I’m looking at this now, and i cannot reproduce :(. but i KNOW i have seen this myself in the past. do you have steps for when this shoes or doesn’t show for you? does it show for EVERY project for you? are you using internal or external compiler?(i tried both ofc, but i don’t get the warning right now :(.)

Sorry about the delay. This isn’t tiny but it does show the issue.

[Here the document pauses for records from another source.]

(** [show_files]: [listing] is what [os.listdir(SHARED_DIR)] returns.
    The page shows the name and the size of each file; a name that
    [quote] cannot encode makes it raise. *)
Definition show_files (listing : list (list N)) (st : state) : result reply :=
  let files :=
    omap (fun f =>
            match fs st !! join SHARED_DIR f with
            | Some (File content) => Some (f, Z.of_nat (length content))
            | _ => None
            end) listing in
  try! _ <- quote_names (List.map fst files);
  Ok (send_files_page files).

(** [create_upload_link_and_redirect], with the fresh [uuid.uuid4()]. *)
Definition create_upload_link_and_redirect (uuid : list N) (now : Z)
  (st : state) : reply * state :=
  let token := uuid in
  let expires := (now + minutes 30)%Z in
  let tokens := load_json (tokens_json st) in
  let data :=
    {| token_created := now; token_expires := expires;
       token_description := None; token_used := false;
       token_filename := None; token_uploaded_at := None;
       token_size := None |} in
  (send_redirect 302 (py "/upload/" ++ token),
   save_tokens_json (<[token := data]> tokens) st).

(** The path of the route that makes an upload link, as the source file
    spells it. *)
Definition UPLOAD_LINK_PATH : list N :=
  [47; 8211; 243; 8211; 8734; 8211; 8805; 8212; 196; 8212; 201; 8211; 8721;
   8211; 8719].

(** The body of [do_GET]; [listdir] stands for [os.listdir]. *)
Definition do_GET_try (req : get_request) (now : Z) (uuid : list N)
  (listdir : list N -> result (list (list N))) (st : state)
  : result reply * state :=
  let path := get_path req in
  if startswith (py "/d/") path then
    let key := strip whitespace (hd [] (split1 47 (slice_from path 3))) in
    if is_empty key
    then (Ok (plain (send_error_page 400 (py "Invalid download link"))), st)
    else (show_download_bridge key, st)
  else
  match truthy (query_u req) with
  | Some short_upload => (Ok (show_upload_page short_upload now st), st)
  | None =>
  match truthy (query_d req) with
  | Some short_download => (show_download_bridge short_download, st)
  | None =>
  match truthy (query_s req), truthy (query_f req) with
  | Some short_session, Some short_file =>
      (try! r <- download_file short_session short_file st; Ok (plain r), st)
  | _, _ =>
  if bool_decide (path = py "/health") then
    (Ok (plain (send_json [(py "status", JStr (py "ok"));
                           (py "time", JTime now)] 200)), st)
  else if bool_decide (path = py "/") || bool_decide (path = py "/files") then
    (try! listing <- listdir SHARED_DIR; show_files listing st, st)
  else if bool_decide (path = UPLOAD_LINK_PATH) then
    let '(r, st') := create_upload_link_and_redirect uuid now st in (Ok r, st')
  else if startswith (py "/upload/") path then
    (Ok (show_upload_page
           (rstrip [47] (hd [] (split1 63 (slice_from path 8)))) now st), st)
  else if startswith (py "/api/check/") path then
    (Ok (plain (check_token (slice_from path 11) now st)), st)
  else
    (try! r <- do_GET_session_try path st; Ok (plain r), st)
  end
  end
  end.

The relevant messages from the build log are:

    /Users/jobrien/Source/UnitOOPS/Nougat/ConsoleApplication1/ConsoleApplication1/uMatrix.pas(147,62): warning NW3: Format string should be a literal
    /Users/jobrien/Source/UnitOOPS/Nougat/ConsoleApplication1/ConsoleApplication1/Program.pas(208,5): warning NW3: Format string should be a literal

This project also exhibits the warning about not finding the .NET 4 framework.

Jim.Example for Marc 2.zip (8.9 KB)

I don’t see that one.Can you confirm whether that still shows for you with the next Fire build due tonight?

I do see the double

    /Users/mh/Downloads/ad3d7e34488105cd/ConsoleApplication1/uMatrix.pas(147,62): warning NW3: Format string should be a literal
    /Users/mh/Downloads/ad3d7e34488105cd/ConsoleApplication1/Program.pas(208,5): warning NW3: Format string should be a literal

and will log that.

Thanks, logged as bugs://71153

bugs://71153 got closed with status wontfix.

Actually,both of tnhse are designed, because both times yuo ar not passing literal:

aLine := aLine + ' ' + String.stringWithFormat(aFormat, self[i,j]); // Format string should be a literal
NSLog(a.AsString('%.4f')); // Format string should be a literal

you can avoid the second using the proper technique:

NSLog('%@', a.AsString('%.4f'));

Oh, I see - I wasn’t passing ANY format string, so my a.AsString… was interpreted as a non-constnat format string. Sigh.

I’ll check it against tonight’s build. Is there anything else in my configuration I should look at?

Maybe check what Mono version your using. Aside from that, i can’t imagine what could cause the difference.

Right but since I’m using the internal compiler, isn’t that moot?

But in case it matters:

mono --version
Mono JIT compiler version 3.2.7 ((no/40f92d5 Thu Feb  6 18:29:16 EST 2014)
Copyright (C) 2002-2014 Novell, Inc, Xamarin Inc and Contributors. www.mono-project.com
    TLS:           normal
    SIGSEGV:       altstack
    Notification:  kqueue
    Architecture:  x86
    Disabled:      none
    Misc:          softdebug
    LLVM:          yes(3.4svn-mono-(no/e656cac)
    GC:            sgen

Oh wow. thats OLD. Try if updating to 3.10 or later fixes the, pls.

OK, but why does it matter? I thought everything in Fire was self-contained to use the internal mono.